Turkish Journal of Physiotherapy and Rehabilitation; 32(3) ISSN 2651-4451 | e-ISSN 2651-446X

d) Specialized Health Care and Counselling: People are giving more importance to mental health care than in earlier years. Many individuals are coming up to seek professional counselling to cure mental health- related issues. Personality detection can prove to be very helpful in fixing mental health-related problems, and it helps give better counselling guidance.

e) Forensic Science: Determining the linguistic profile of an individual who is the author of a suspicious text can prove to be very helpful to gain some background information about the author. Personality detection models can also help increase the accuracy of lie detectors[13].

f) Job Recruiting: Most of the recruiting process these days concentrates more on the aptitude of the candidate. While it is an essential aspect to search for in the candidate, it is equally important to recruit a candidate who matches the personality required for that job role to perform better in the position given.

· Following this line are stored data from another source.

(** C11: the query of a user who is not the administrator of the zone and is restricted to what
    it may read contains, for the objects and collections that it mentions, the clause that
    restricts them to those the user or its ticket has access to, if the text leaves space
    and the variables of the check can be bound. Where they cannot the check is skipped
    without an error. *)
Theorem access_restricted acl inp g c g' g1 :
  generateSQL sc split_path acl inp g = (Ok c, g') -> built inp g g1 ->
  accessControlPriv acl <> LOCAL_PRIV_USER_AUTH -> restricted acl = true ->
  Z.of_nat (length c) + 600 <= MAX_SQL_SIZE_GQ -> cllBindVarCount (g_binds g') + 6 < MAX_BIND_VARS ->
  protected acl (g_txt g1) c.
Proof using Hfix.
  intros (g1' & g2 & order & Hg1 & Ha & Ho & -> & Hb)%generateSQL_parts Hg1' Hp Hr Hl Hc. rewrite (built_once _ _ _ _ Hg1' Hg1). clear Hg1' g1.
  apply access_void in Ha as [Hcr|Hpr]; [|by apply protected_query|done|done]. exfalso. destruct Hcr as [Hf|Hf].
  - unfold full in Hf. unfold assembled in Hl. rewrite !length_app in Hl.
    destruct (Z.ltb_spec 6 (Z.of_nat (length (where_ (g_txt g2))))); cbn [optional] in Hl; [rewrite length_app in Hl; lia|].
    unfold MAX_SQL_SIZE_GQ in *. lia.
  - rewrite Hb in Hc. unfold cllBindVarCount in *. destruct (0 <? rowOffset inp); [cbn in Hc; rewrite length_app in Hc|]; lia.
Qed.
End assembly.

(** ** A query *)

(** Nothing was bound before. *)
Definition clean : gq := Gq (Txt (Sql [] 0 [] []) [] [] [] true false false 0) (Binds [] 0 [] 0 [] [] 0 [] 0).

(** A string split at its slashes, adjacent ones as one. *)
Fixpoint slashes (cur s : bstr) : list bstr :=
  match s with
  | [] => [rev cur]
  | c :: s' =>
      if Ascii.eqb c "/" then
        match s' with
        | d :: _ => if Ascii.eqb d "/" then slashes cur s' else rev cur :: slashes [] s'
        | [] => rev cur :: slashes [] s'
        end
      else slashes (c :: cur) s'
  end.

Definition anonymous : access := Access (lit "anonymous") (lit "tempZone") 3 0 [].

Definition listing : genQueryInp :=
  GenQueryInp 5 0 [(COL_DATA_NAME, 1); (COL_COLL_NAME, 1)]
    [(COL_COLL_NAME, lit "parent_of '/a/b'"); (COL_DATA_NAME, lit "like 'x%' || = 'y'");
     (COL_META_DATA_ATTR_NAME, lit "in ('u','v')"); (COL_META_DATA_ATTR_NAME, lit "= 'w'")].

Definition text_of (r : res bstr * gq) : bstr := match r.1 with Ok c => c | Throw _ => [] end.
Definition listed : res bstr * gq := generateSQL icat (slashes []) anonymous listing clean.

Lemma listed_ok : generateSQL icat (slashes []) anonymous listing clean = (Ok (text_of listed), listed.2) /\ Z.of_nat (length (text_of listed)) + 600 <= MAX_SQL_SIZE_GQ /\
  cllBindVarCount (g_binds listed.2) + 6 < MAX_BIND_VARS.
Proof. split; [vm_compute; reflexivity|]. split; [apply Z.leb_le|apply Z.ltb_lt]; vm_compute; reflexivity. Qed.

Lemma placeholders_bound_witness : placeholders (text_of listed) = 13%nat /\ length (cllBindVars (g_binds listed.2)) = 13%nat.
Proof.
  assert (placeholders (text_of listed) = 13%nat) as H by (vm_compute; reflexivity). split; [exact H|].
  pose proof (placeholders_bound icat icat_fixed (slashes []) anonymous listing clean (text_of listed) listed.2 (proj1 listed_ok) (proj1 (proj2 listed_ok))) as E.
  rewrite H in E. exact E.
Defined.

Lemma query_text_is_fixed_witness :
  exists pre ts post, text_of listed = pre ++ concat ts ++ post /\ safe pre /\ safe post /\ Forall (fun t => t ∈ access_texts) ts.
Proof. exact (query_text_is_fixed icat icat_fixed (slashes []) anonymous listing clean (text_of listed) listed.2 (proj1 listed_ok)). Defined.

Lemma access_restricted_witness : occurs data_access (text_of listed) /\ occurs coll_access (text_of listed).
Proof.
  set (g1 := (build icat (slashes []) listing (init_query (q_options listing) clean)).2).
  assert (built icat (slashes []) listing clean g1) as Hb by (apply build_built; vm_compute; reflexivity).
  assert (mentions "R_DATA_MAIN" (g_txt g1) = true) as H1 by (vm_compute; reflexivity).
  assert (mentions "R_COLL_MAIN" (g_txt g1) = true) as H2 by (vm_compute; reflexivity).
  destruct (access_restricted icat icat_fixed (slashes []) anonymous listing clean (text_of listed) listed.2 g1 (proj1 listed_ok) Hb) as (Hd & Hc & _);
    [discriminate|reflexivity|exact (proj1 (proj2 listed_ok))|exact (proj2 (proj2 listed_ok))|].
  split; [exact (Hd eq_refl H1)|exact (Hc eq_refl H2)].
Defined.
Definition getBinaryPrecedence (token : Token) : Z := match op_of 2 (c_str (text token)) with Some o => prec o | None => -1 end.
Definition getUnaryPrecedence (token : Token) : Z := match op_of 1 (c_str (text token)) with Some o => prec o | None => -1 end.
Definition isUnaryOp (token : Token) : bool :=
  existsb (fun o => bool_decide (op_string o = c_str (text token)) && (arity o =? 1)) new_ops.
Definition isBinaryOp (token : Token) : bool :=
  existsb (fun o => bool_decide (op_string o = c_str (text token)) && (arity o =? 2)) new_ops.
Definition isOp (token : bstr) : bool := existsb (fun o => bool_decide (op_string o = token)) new_ops.

(** ** Texts that the lexer's arrays hold *)

Definition token_char (ch : Z) : bool := word_char ch || num_char ch.

(** Behind every position there is an end of a word or number before the array is full. *)
Definition short_words (src : bstr) : bool :=
  forallb (fun start => existsb (fun i => negb (token_char (char_at src i))) (seq (S start) MAX_TOKEN_TEXT_LEN)) (seq 0 (length src)).

Definition var_at (src : bstr) (i : nat) : bool :=
  (is_ch "*" (char_at src i) || is_ch "$" (char_at src i)) && isalpha (char_at src (S i)).

Definition var_count (src : bstr) (n : nat) : nat := length (List.filter (var_at src) (seq 0 n)).

Definition no_null (src : bstr) : bool :=
  forallb (fun i => negb (char_at src i =? 0) && negb ((char_at src i =? backslash) && is_ch "0" (char_at src (S i)))) (seq 0 (length src)).

(** No word fills the text of a token, no string its variables, and no string has the
    character NUL in it. *)
Definition tame (src : bstr) : bool := short_words src && (var_count src (length src) <? NVARS)%nat && no_null src.

(** The arrays of a token. *)
Definition token_ok (tok : Token) : Prop := length (text tok) = S MAX_TOKEN_TEXT_LEN /\ length (vars tok) = NVARS.

(** ** The lexer returns *)

Section lexer.
Context (src : bstr).
Abbreviation ch_at := (char_at src).
Abbreviation len := (length src).

Lemma skip_while_wp p fuel : p EOS = false -> forall pos, (pos <= len)%nat -> (len - pos <= fuel)%nat ->
  wp src (skip_while fuel p (ch_at pos)) pos (fun _ pos' => (pos <= pos' <= len)%nat /\
    (forall i, (pos <= i < pos')%nat -> p (ch_at i) = true) /\ p (ch_at pos') = false).
Proof.
  intros Hp. induction fuel as [|fuel IH]; intros pos H1 H2; cbn [skip_while]; destruct (p (ch_at pos)) eqn:E.
  - assert (pos < len)%nat by (apply char_inside; congruence). lia.
  - apply wp_ret. split; [lia|]. split; [lia|done].
  - assert (pos < len)%nat by (apply char_inside; congruence). apply wp_next; [done|].
    eapply wp_mono; [|apply IH; lia]. intros _ pos' (H3 & H4 & H5). split; [lia|]. split; [|done].
    intros i Hi. destruct (decide (i = pos)) as [->|]; [done|]. apply H4. lia.
  - apply wp_ret. split; [lia|]. split; [lia|done].
Qed.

For example, after the personality detection test, candidates with high neuroticism trait values can be eliminated for positions involving leadership qualities[14].

g) Study of Psychology: Automated detection of personality traits can help in finding strong relations between personality traits of people and their behaviours, knowing this information can be helpful in discovering new dynamics of human spirits.

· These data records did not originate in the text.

(** The first character of an operator decides nothing, these excepted. *)
Lemma oper_head o : In o readable_ops -> exists c s, o = c :: s /\
  (fall_char (schar c) = true \/ In o [lit "-"; lit "="; lit "=="; lit "*"; lit "/"; lit "||"]).
Proof using.
  intros Hin. assert (forallb (fun o => match o with [] => false | c :: _ =>
    fall_char (schar c) || existsb (fun x => bool_decide (x = o)) [lit "-"; lit "="; lit "=="; lit "*"; lit "/"; lit "||"] end) readable_ops = true) as H by by vm_compute.
  rewrite forallb_forall in H. specialize (H o Hin). destruct o as [|c s]; [done|]. exists c, s. split; [done|]. apply orb_true_iff in H as [H|H]; [by left|right].
  apply existsb_exists in H as (x & Hx & E). apply bool_decide_eq_true in E. by subst x.
Qed.

Lemma oper_special o : In o readable_ops -> drop start src = o ++ r ->
  wp src (lex_special fuel true false start (ch_at start) tok) start (fun f p => exists ch t, f = Fall ch t /\ token_ok t /\ p = start).
Proof using r_ok s_in f_ok t_ok.
  intros Hin H. destruct (oper_head o Hin) as (c & s & Eo & Hc). pose proof H as H'. rewrite Eo in H'. rewrite (first_char _ _ _ _ H').
  destruct Hc as [Hc|Hc]; [apply fall_wp; [done|by eauto]|]. subst o. destruct Hc as [E|[E|[E|[E|[E|[E|[]]]]]]]; injection E as <- <-.
  - apply arrow_special; [by auto|by apply (first_char _ _ [] r)|]. by destruct (after_one _ H) as [->| ->].
  - apply arrow_special; [by auto|by apply (first_char _ _ [] r)|]. by destruct (after_one _ H) as [->| ->].
  - apply arrow_special; [by auto|by apply (first_char _ _ ["="%char] r)|]. by rewrite (second_char _ _ _ _ _ H).
  - by apply star_special.
  - apply slash_special.
  - apply bar_special. by rewrite (second_char _ _ _ _ _ H).
Qed.

Lemma oper_rest o ch : In o readable_ops -> drop start src = o ++ r -> wp src (lex_rest fuel start ch tok) start (reads_as (Oper o) start).
Proof using r_ok s_in f_ok t_ok.
  intros Hin H. pose proof (readable_found o Hin) as Hf. pose proof (drop_len _ _ _ H s_in). unfold lex_rest. apply wp_bind. cbn [dupString wp]. split; [done|].
  rewrite H. destruct (find_op (take 10 (o ++ r))) as [o'|] eqn:Eo; [|done]. cbn in Hf. injection Hf as Hf. destruct (find_op_spec _ _ Eo) as [_ Hl].
  rewrite Hf in *. apply wp_bind, store_wp; [done|unfold MAX_TOKEN_TEXT_LEN; lia|]. apply wp_bind.
  eapply wp_mono; [|apply nextChars_wp; lia]. intros _ p ->. apply wp_ret. split; [apply (stored_ok o); [done|unfold MAX_TOKEN_TEXT_LEN; lia]|]. split; [|done].
  unfold set_type. cbn [type text lexeme_token]. f_equal. apply c_str_stored.
  assert (forallb (all_chars (fun ch => negb (ch =? 0))) readable_ops = true) as Hall by done. rewrite forallb_forall in Hall. by apply Hall.
Qed.

End lexemes.

Lemma lexeme_head l : lexeme_ok l = true -> exists c s, print_lexeme l = c :: s /\ is_blank (schar c) = false /\ schar c <> EOS.
Proof using.
  assert (forall p c, forallb (fun n => implb (p (ascii_of_nat n)) (negb (is_blank (schar (ascii_of_nat n))) && negb (schar (ascii_of_nat n) =? EOS))) (seq 0 256) = true ->
    p c = true -> is_blank (schar c) = false /\ schar c <> EOS) as Hp.
  { intros p c H Hc. pose proof (every_impl p (fun c => negb (is_blank (schar c)) && negb (schar c =? EOS)) H c Hc) as E.
    cbn beta in E. by rewrite andb_true_iff, !negb_true_iff, Z.eqb_neq in E. }
  destruct l as [w|w|w|w|w|c|o]; cbn [lexeme_ok print_lexeme]; rewrite ?andb_true_iff; intros H.
  - destruct H as [Hw _]. unfold is_name in Hw. rewrite !andb_true_iff in Hw. destruct w as [|c s]; [by destruct Hw as [[? ?] ?]|]. exists c, s. split; [done|].
    apply (Hp (fun c => word_start (schar c))); [by vm_compute|apply Hw].
  - destruct w as [|c s]; [by destruct H as [[? ?] ?]|]. exists c, s. split; [done|]. apply (Hp (fun c => isdigit (schar c))); [by vm_compute|apply H].
  - by exists "*"%char, w.
  - by exists "$"%char, w.
  - eexists _, _. by split.
  - exists c, []. split; [done|]. by apply (Hp (fun c => existsb (Ascii.eqb c) MISC)).
  - apply existsb_exists in H as (x & Hx & E). apply bool_decide_eq_true in E. subst x. assert (forallb (fun o => match o with [] => false | c :: _ => negb (is_blank (schar c)) && negb (schar c =? EOS) end) readable_ops = true) as Hall by done.
    rewrite forallb_forall in Hall. specialize (Hall o Hx). destruct o as [|c s]; [done|]. exists c, s. by rewrite andb_true_iff, !negb_true_iff, Z.eqb_neq in Hall.
Qed.

(** What the two parts of the lexer make of a lexeme. *)
Lemma lexeme_body l start r tok : drop start src = print_lexeme l ++ r -> rest_ok r -> lexeme_ok l = true -> (start <= length src)%nat ->
  (length src - start <= fuel)%nat -> token_ok tok ->
  wp src (f ← lex_special fuel true false start (ch_at start) tok;
    match f with Break tok => mret tok | Continue _ => Fail Eundef | Fall ch tok => lex_rest fuel start ch tok end) start (reads_as l start).
Proof using.
  intros H Hr Hl Hs Hf Ht. apply wp_bind. destruct (lexeme_head l Hl) as (c & s & Ep & _). pose proof H as H'. rewrite Ep in H'.
  assert (fall_char (ch_at start) = true -> wp src (lex_rest fuel start (ch_at start) tok) start (reads_as l start) ->
    wp src (lex_special fuel true false start (ch_at start) tok) start (fun f p => wp src (match f with Break tok => mret tok | Continue _ => Fail Eundef | Fall ch tok => lex_rest fuel start ch tok end) p (reads_as l start))) as Hfall.
  { intros Hc HQ. by apply fall_wp. }
  rewrite (first_char _ _ _ _ H') in *. destruct l as [w|w|w|w|w|d|o].
  - apply Hfall; [|rewrite <- (first_char _ _ _ _ H'); by apply (word_operand _ r)]. cbn [lexeme_ok print_lexeme] in *. unfold is_name in Hl. rewrite !andb_true_iff in Hl. subst w.
    apply (every_impl (fun c => word_start (schar c)) (fun c => fall_char (schar c)) eq_refl). apply Hl.
  - apply Hfall; [|rewrite <- (first_char _ _ _ _ H'); by apply (number_operand _ r)]. cbn [lexeme_ok print_lexeme] in *. rewrite !andb_true_iff in Hl. subst w.
    apply (every_impl (fun c => isdigit (schar c)) (fun c => fall_char (schar c)) eq_refl). apply Hl.
  - rewrite <- (first_char _ _ _ _ H'). eapply wp_mono; [|apply (var_special start r tok Hr Hs Hf Ht true false "*" w); [by left|done|done]].
    intros f p (t & -> & Ht' & E & ->). apply wp_ret. by split.
  - rewrite <- (first_char _ _ _ _ H'). eapply wp_mono; [|apply (var_special start r tok Hr Hs Hf Ht true false "$" w); [by right|done|done]].
    intros f p (t & -> & Ht' & E & ->). apply wp_ret. by split.
  - apply Hfall; [by injection Ep as <- _|rewrite <- (first_char _ _ _ _ H'); by apply (quoted_operand _ r)].
  - rewrite <- (first_char _ _ _ _ H'). eapply wp_mono; [|by apply (punct_special start r tok Hr Hs Hf Ht true false d)]. by intros f p (t & -> & Ht').
  - cbn [lexeme_ok print_lexeme] in *. apply existsb_exists in Hl as (x & Hx & E). apply bool_decide_eq_true in E. subst x.
    rewrite <- (first_char _ _ _ _ H'). eapply wp_mono; [|by apply (oper_special start r tok Hr Hs Hf Ht o)]. intros f p (ch & t & -> & Ht' & ->). by apply (oper_rest start r t).
Qed.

h) Forecasting personality traits of voters: Automated personality detection on a broader scale can be used by politicians as a parameter to develop campaigns which are targeted to voters of a certain personality. Psychographic profiles of voters can be created by analytical firms by using the large amount of analysed behavioural data of the voters. These profiles can be very helpful for based on the interests of people with a certain kind of personality at a location for a particular political event.

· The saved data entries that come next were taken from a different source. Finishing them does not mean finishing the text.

(* ===== verification/ConnPool.v ===== *)
(** * The pool of connections

    [lib/core/src/connection_pool.cpp]: a fixed number of connections to a server that threads
    take and give back through proxies. The calls of the pool that may run at the same time
    are steps of a relation ([step]); what runs between the lock of a slot and its release
    is a function of the slot. Connections are values of a type the pool does not look
    into; what the server, the catalog and the clock answer is in [answers]. *)

From stdpp Require Import base gmap list strings.
From Stdlib Require Import ZArith Lia Ascii.
From S2P Require Import Prelude Errors.
Local Open Scope Z_scope.

Definition USER_SOCK_CONNECT_ERR : Z := -305000.
Definition AUTHENTICATION_ERROR : Z := -178000.

(** ** Slots *)

Record connection_pool_options : Type := mkOptions {
  number_of_retrievals_before_connection_refresh : option Z;
  number_of_seconds_before_connection_refresh : option Z;
  refresh_connections_when_resource_changes_detected : bool
}.

Section pool.
Context {C : Type}.

(** A slot; [mutex] is the thread that holds it. *)
Record connection_context : Type := mkCtx {
  mutex : option nat;
  in_use : bool;
  refresh : bool;
  conn : option C;
  creation_time : Z;
  latest_resc_mtime : bstr;
  resc_count : Z;
  retrieval_count : Z
}.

i) Smartphone addiction levels: In general, addictions towards anything are related closer to an individual‟s personality, and the same applies to addiction to smartphones, and thus personality traits detection is also used to predict smartphone addiction levels.

III. AVAILABLE DATASETS: j) Different datasets are being created for author profiling in various languages. These datasets, along with personality detection, are used for many other applications like gender identification, native language identification, occupation detection, age group detection, etc. A few of the datasets are listed below:

k) Enron Dataset: Joe Bartling collected the Enron data for two weeks in May 2002 at Enron Corporation headquarters in Houston, and the 3CALO Project then prepared it (A Cognitive Assistant that Learns and Organizes).The dataset has texts from 150 users which are taken from the senior management. They are divided into folders. The Enron dataset contains around 500000 . During an investigation the Federal Energy Regulatory Commission received the data which was public then.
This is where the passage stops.